The second shut down of gas transit to Europe via Ukraine happened in the most severe period of winter in 2009 and lasted for nearly two weeks. Because of the gas supply disruptions through Ukraine in 2009 Slovakia and a number of Balkan countries had to impose severe restrictions in gas consumption, many industrial enterprises stood still and electricity power supply was disconnected as well.
Now under a catastrophic mismanagement of the country and resumption of massive hostilities in the South-East of Ukraine, neither any Kiev's promises nor encouraging words from Brussels cannot reassure in the reliability of the Ukrainian gas transit route to Europe, it does not matter who will be trying to prove it.
Now let's imagine that in 2019 Russia will fulfill its intention not to renew the transit agreement with Ukraine and also will offer the EU to receive gas from other routes, primarily by the planned Turkish stream pipeline. It's hardly possible to allege that the construction of Turkish Stream pipeline can result in reducing the security of supply in the EU or will somehow influence negatively on reputation of Russian gas supplier. It shouldn't be surprising that now Russia itself as a reliable supplier openly suggests taking into account in advance these future gas route changes.
Ultimately, it comes as no surprise for Europe, but instead there will be the challenging task that should encourage the EU to implement the European energy security strategy with consideration of new southern routes of gas imports to the EU to be opened in the near future.

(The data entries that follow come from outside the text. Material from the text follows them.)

(** A command that stores one setting. *)
Definition stores (s s' : module NS) (key : string) (d : list Z) : Prop :=
  nv s' = (nvram_config_set key d (nv s)).2 /\ role (ble_param s') = role (ble_param s) /\ pconn s' = pconn s.
Lemma stores_ok s s' key d : stores s s' key d -> 0 <= (nvram_config_set key d (nv s)).1 -> setting_ok key d ->
  settings_ok (nv s) -> settings_ok (nv s') /\ nv_view (nv s') key = Some d.
Proof using NVL.
  intros (-> & _ & _) Hs Hd Hok. split; [|by apply nv_set_ok]. intros k d' Hv. destruct (decide (k = key)) as [->|Hne].
  - rewrite nv_set_ok in Hv by done. by injection Hv as <-.
  - rewrite nv_set_other in Hv by done. by apply Hok.
Qed.
Lemma stores_keeps s s' key d k : stores s s' key d -> k <> key -> nv_view (nv s') k = nv_view (nv s) k.
Proof using NVL. intros (-> & _ & _) Hk. by apply nv_set_other. Qed.

Lemma ends_echo nm p c (s : module NS) (Q : unit -> module NS -> Prop) : is_str nm -> cstr p = Some c ->
  (forall log, Q tt (s <| mlog := log |>)) -> ends (at_cmd_echo nm p) s Q.
Proof using.
  intros Hn Hp HQ. unfold at_cmd_echo, at_cmd_response, at_cmd_port_print, emit.
  apply ends_bind, ends_bind, (ends_lift _ nm); [by apply cstr_spec|]. apply ends_modify.
  apply ends_bind, ends_bind, (ends_lift _ c); [done|]. apply ends_modify.
  apply ends_bind, (ends_lift _ (CRLF ++ str "OK" ++ CRLF)); [done|]. apply ends_modify.
  eapply eq_ind; [apply (HQ (((mlog s ++ [Uart nm]) ++ [Uart c]) ++ [Uart (CRLF ++ str "OK" ++ CRLF)]))|].
  by destruct s.
Qed.

Lemma hex_param_text v rest : is_addr v ->
  hex_param (str "0x" ++ at_addr_le_to_str (BtAddrLe 0 v) 18 ++ 0 :: rest) = Some true.
Proof using.
  intros [Hl Hv]. destruct v as [|v0 [|v1 [|v2 [|v3 [|v4 [|v5 []]]]]]]; try done. do 6 (apply Forall_cons in Hv as [? Hv]).
  assert (forall w, is_byte w -> is_str (hex2 w) /\ forallb is_hex_char (hex2 w) = true) as Hh.
  { intros w Hw. split; [by apply hex2_str|]. unfold is_byte in Hw. unfold hex2. cbn [forallb].
    destruct (hex_digit_back (w / 16)) as (_ & _ & _ & -> & _); [Z.to_euclidean_division_equations; lia|].
    destruct (hex_digit_back (w mod 16)) as (_ & _ & _ & -> & _); [Z.to_euclidean_division_equations; lia|done]. }
  unfold hex_param. change (at_addr_le_to_str _ 18) with (hex2 v5 ++ hex2 v4 ++ hex2 v3 ++ hex2 v2 ++ hex2 v1 ++ hex2 v0).
  set (t := hex2 v5 ++ _). assert (is_str t /\ forallb is_hex_char t = true) as [Ht Hx].
  { unfold t. split; [repeat (apply Forall_app_2; [by apply Hh|]); by apply Hh|]. rewrite !forallb_app.
    pose proof (fun w Hw => proj2 (Hh w Hw)) as Hx. by rewrite !Hx by done. }
  cbn [str app]. change (rd (chr _ :: chr _ :: t ++ 0 :: rest) 0) with (Some 48). change (rd (chr _ :: chr _ :: t ++ 0 :: rest) 1) with (Some 120).
  cbn [mbind option_bind]. change (negb (48 =? 48)) with false. change (negb (120 =? 120) && negb (120 =? 88)) with false. cbv iota.
  change (drop 2 (chr _ :: chr _ :: t ++ 0 :: rest)) with (t ++ 0 :: rest). rewrite strlen_spec by done. cbn [mbind option_bind].
  change (negb (Z.of_nat (length t) =? 12)) with false. cbv iota. unfold is_hex_string. rewrite cstr_spec by done. cbn [mbind option_bind].
  by rewrite Hx.
Qed.

Lemma laddr_stores val v (s : module NS) : is_addr v -> length val = 6%nat ->
  ends (at_cmd_laddr_set val (str "0x" ++ at_addr_le_to_str (BtAddrLe 0 v) 18 ++ [0])) s (fun _ s' =>
    stores s s' "BT_ADDR" (at_addr_le_to_str2 (BtAddrLe 0 v) 18)).
Proof using.
  intros Hv Hval. unfold at_cmd_laddr_set. apply ends_bind. eapply ends_lift; [by apply hex_param_text|]. cbn [negb].
  apply ends_bind. change (drop 2 (str "0x" ++ at_addr_le_to_str (BtAddrLe 0 v) 18 ++ [0])) with (at_addr_le_to_str (BtAddrLe 0 v) 18 ++ [0]).
  eapply ends_lift; [by apply at_str_to_le_addr_text|]. cbv iota. unfold nvram_config_set_factory, upd_bp, emit. hoare.
  destruct (cstr_total (str "0x" ++ at_addr_le_to_str (BtAddrLe 0 v) 18 ++ [0])) as [c Hc]; [rewrite !elem_of_app; right; right; by left|].
  eapply ends_echo; [by apply is_str_check|exact Hc|]. intros log. by split.
Qed.
Lemma name_stores nm (s : module NS) : is_str nm -> (length nm <= 17)%nat -> role (ble_param s) = BLE_ROLE_MASTER ->
  (exists rest, nm = str "ZRS" ++ rest) ->
  ends (at_cmd_adv_name_set host (nm ++ [0])) s (fun _ s' => stores s s' "BT_NAME" nm).
Proof using.
  intros Hs Hl Hr [rest Er]. unfold at_cmd_adv_name_set. apply ends_bind. eapply ends_lift; [by apply strlen_spec|].
  assert (0 < length nm)%nat by (rewrite Er; cbn; lia).
  destruct (Z.ltb_spec (BLE_NAME_MAX_LEN - 1) (Z.of_nat (length nm))); [unfold BLE_NAME_MAX_LEN in *; lia|].
  destruct (Z.eqb_spec (Z.of_nat (length nm)) 0); [lia|]. apply ends_bind, (ends_lift _ 0); [by rewrite Er|].
  change (negb (0 =? 0)) with false. cbv iota. rewrite Nat2Z.id, take_app_length.
  assert (exists f, name_field (nm ++ [0]) (Z.of_nat (length nm)) = Some f /\ 0 ∈ f) as (f & Ef & Hz).
  { unfold name_field. rewrite length_app. destruct (Z.ltb_spec (Z.of_nat (length nm + length [0])) (Z.of_nat (length nm))); [lia|].
    rewrite Nat2Z.id, take_app_length. unfold blit. rewrite length_replicate. change (0 <=? 0) with true.
    destruct (Z.leb_spec (0 + Z.of_nat (length nm)) (Z.of_nat 18)); [|lia]. cbn [andb mbind option_bind].
    rewrite wr_in_bound by (rewrite !length_app, length_take, length_drop, length_replicate; unfold BLE_NAME_MAX_LEN; lia).
    eexists. split; [reflexivity|]. apply list_elem_of_lookup. exists (Z.to_nat (BLE_NAME_MAX_LEN - 1)). apply list_lookup_insert_eq.
    rewrite !length_app, length_take, length_drop, length_replicate. unfold BLE_NAME_MAX_LEN. lia. }
  apply ends_bind, (ends_lift _ f); [done|]. unfold upd_bp, ad_data_set, get_bp. hoare.
  destruct (cstr_total f Hz) as [c Hc]. eapply ends_echo; [by apply is_str_check|exact Hc|]. intros log. hoare. cbn. rewrite Hr.
  apply ends_when; [done|]. intros _. by split.
Qed.
Lemma auto_conn_stores (a : bool) (s : module NS) : role (ble_param s) = BLE_ROLE_MASTER ->
  ends (at_cmd_auto_conn_set [48 + b2z a; 0]) s (fun _ s' => stores s s' "BT_AUTOCONN" [b2z a]).
Proof using.
  intros Hr. unfold at_cmd_auto_conn_set. apply ends_bind, (ends_lift _ (b2z a)); [by destruct a|]. unfold get_bp. hoare.
  apply (ends_lift _ true); [by destruct a|]. rewrite Hr. change (negb (BLE_ROLE_MASTER =? BLE_ROLE_MASTER) || negb true) with false.
  cbv iota. replace (negb (u8 (b2z a) =? 0) && negb (u8 (b2z a) =? 1)) with false by by destruct a. unfold upd_bp. hoare.
  eapply (ends_echo _ _ [48 + b2z a]); [by apply is_str_check|by destruct a|]. intros log. unfold nvram_config_set_factory, emit. hoare.
  by destruct a.
Qed.

(** ** Reading the settings at the start *)
Lemma text_length v : is_addr v -> length (at_addr_le_to_str2 (BtAddrLe 0 v) 18) = 17%nat.
Proof using. intros [Hl _]. by destruct v as [|v0 [|v1 [|v2 [|v3 [|v4 [|v5 []]]]]]]. Qed.
Lemma text_inj v w : is_addr v -> is_addr w -> at_addr_le_to_str2 (BtAddrLe 0 v) 18 = at_addr_le_to_str2 (BtAddrLe 0 w) 18 -> v = w.
Proof using.
  intros Hv Hw E. pose proof (str2bt_addr_text v (replicate 6 0) [] Hv eq_refl) as E1.
  rewrite E, (str2bt_addr_text w (replicate 6 0) [] Hw eq_refl) in E1. by injection E1.
Qed.
Lemma load_addr key dflt w n val : settings_ok n -> key ∈ ["BT_ADDR"; "BT_TGT_ADDR"] -> is_addr w ->
  dflt = at_addr_le_to_str2 (BtAddrLe 0 w) 18 ++ [0] -> length val = 6%nat ->
  exists err d v, nvram_config_get key 17 n = (err, d) /\ is_addr v /\ str2bt_addr (over d dflt) val = Some (0, v) /\
    forall v', is_addr v' -> nv_view n key = Some (at_addr_le_to_str2 (BtAddrLe 0 v') 18) -> v = v' /\ 0 <= err.
Proof using NVL.
  intros Hok Hk Hw -> Hval. destruct (nv_view n key) as [d|] eqn:Ev.
  - assert (addr_text d) as (v & Hv & ->).
    { specialize (Hok key d Ev). unfold setting_ok in Hok. rewrite decide_False in Hok; [by rewrite decide_True in Hok|].
      intros Hin. apply elem_of_cons in Hk as [->|Hk]; [by apply (bool_decide_pack _) in Hin|].
      apply list_elem_of_singleton in Hk as ->. by apply (bool_decide_pack _) in Hin. }
    pose proof (text_length v Hv) as L. eexists _, _, v. split; [apply (nv_get_some key 17 n _ Ev); lia|]. split; [done|]. split.
    + unfold over. rewrite drop_app, drop_ge by (rewrite L, text_length by done; lia). rewrite L, text_length by done.
      cbn [app Nat.sub drop]. by apply str2bt_addr_text.
    + intros v' Hv' [= E]. split; [by apply text_inj|]. lia.
  - destruct (nv_get_none key 17 n Ev) as [He Hd]. destruct (nvram_config_get key 17 n) as [err d] eqn:E. cbn in *. subst d.
    exists err, [], w. split; [done|]. split; [done|]. split; [|done]. unfold over. cbn [length drop app]. by apply str2bt_addr_text.
Qed.
Lemma load_byte key n : settings_ok n -> key ∈ ["BT_ROLE"; "BT_AUTOCONN"] ->
  exists err d, nvram_config_get key 1 n = (err, d) /\ (0 <= err -> exists a, d = [a]) /\
    forall a, nv_view n key = Some [a] -> d = [a] /\ 0 <= err.
Proof using NVL.
  intros Hok Hk. destruct (nv_view n key) as [d|] eqn:Ev.
  - assert (length d = 1%nat) as L by (specialize (Hok key d Ev); unfold setting_ok in Hok; by rewrite decide_True in Hok).
    eexists _, d. split; [apply (nv_get_some key 1 n d Ev); lia|]. split; [intros _; destruct d as [|a []]; try done; by exists a|].
    intros a [= ->]. split; [done|lia].
  - destruct (nv_get_none key 1 n Ev) as [He Hd]. destruct (nvram_config_get key 1 n) as [err d]. cbn in *. subst d.
    exists err, []. split; [done|]. split; [lia|done].
Qed.
Definition padded (nm : list Z) : list Z := nm ++ replicate (18 - length nm) 0.
Lemma load_name n : settings_ok n ->
  exists err d f, nvram_config_get "BT_NAME" BLE_NAME_MAX_LEN n = (err, d) /\ wr (over d (replicate 18 0)) (BLE_NAME_MAX_LEN - 1) 0 = Some f /\
    0 ∈ f /\ forall nm, nv_view n "BT_NAME" = Some nm -> f = padded nm /\ 0 <= err.
Proof using NVL.
  intros Hok. assert (forall d, (length d <= 17)%nat -> is_str d -> wr (over d (replicate 18 0)) (BLE_NAME_MAX_LEN - 1) 0 = Some (padded d) /\ 0 ∈ padded d) as Hw.
  { intros d Hl Hs. unfold over, padded. rewrite drop_replicate.
    replace (18 - length d)%nat with (17 - length d + 1)%nat by lia. rewrite replicate_add, (app_assoc d). split.
    - apply wr_app_here. unfold BLE_NAME_MAX_LEN. rewrite length_app, length_replicate. lia.
    - rewrite elem_of_app. right. by left. }
  destruct (nv_view n "BT_NAME") as [d|] eqn:Ev.
  - assert (is_str d /\ (length d <= 17)%nat) as [Hs L] by (specialize (Hok _ d Ev); by cbn in Hok).
    destruct (Hw d L Hs) as [E H0]. eexists _, d, (padded d). split; [apply (nv_get_some _ BLE_NAME_MAX_LEN n d Ev); unfold BLE_NAME_MAX_LEN; lia|]. split; [done|]. split; [done|].
    intros nm [= ->]. split; [done|lia].
  - destruct (nv_get_none _ BLE_NAME_MAX_LEN n Ev) as [He Hd]. destruct (nvram_config_get "BT_NAME" BLE_NAME_MAX_LEN n) as [err d]. cbn in *. subst d.
    destruct (Hw []) as [E H0]; [cbn; lia|constructor|]. exists err, [], (padded []). by repeat split.
Qed.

As it is correctly noted in the comments published by The Economist, with all its disadvantages a perennial contention over the construction of the South Stream, as well as the recent turn of events in the direction of the Turkish stream can positively affect the integration within the European energy sector. And besides, Russia's energy policy has actually given an additional impulse to accelerate the development of the project of the Energy Union.
However, the question then arises: whether all the countries in Europe are ready for such a development?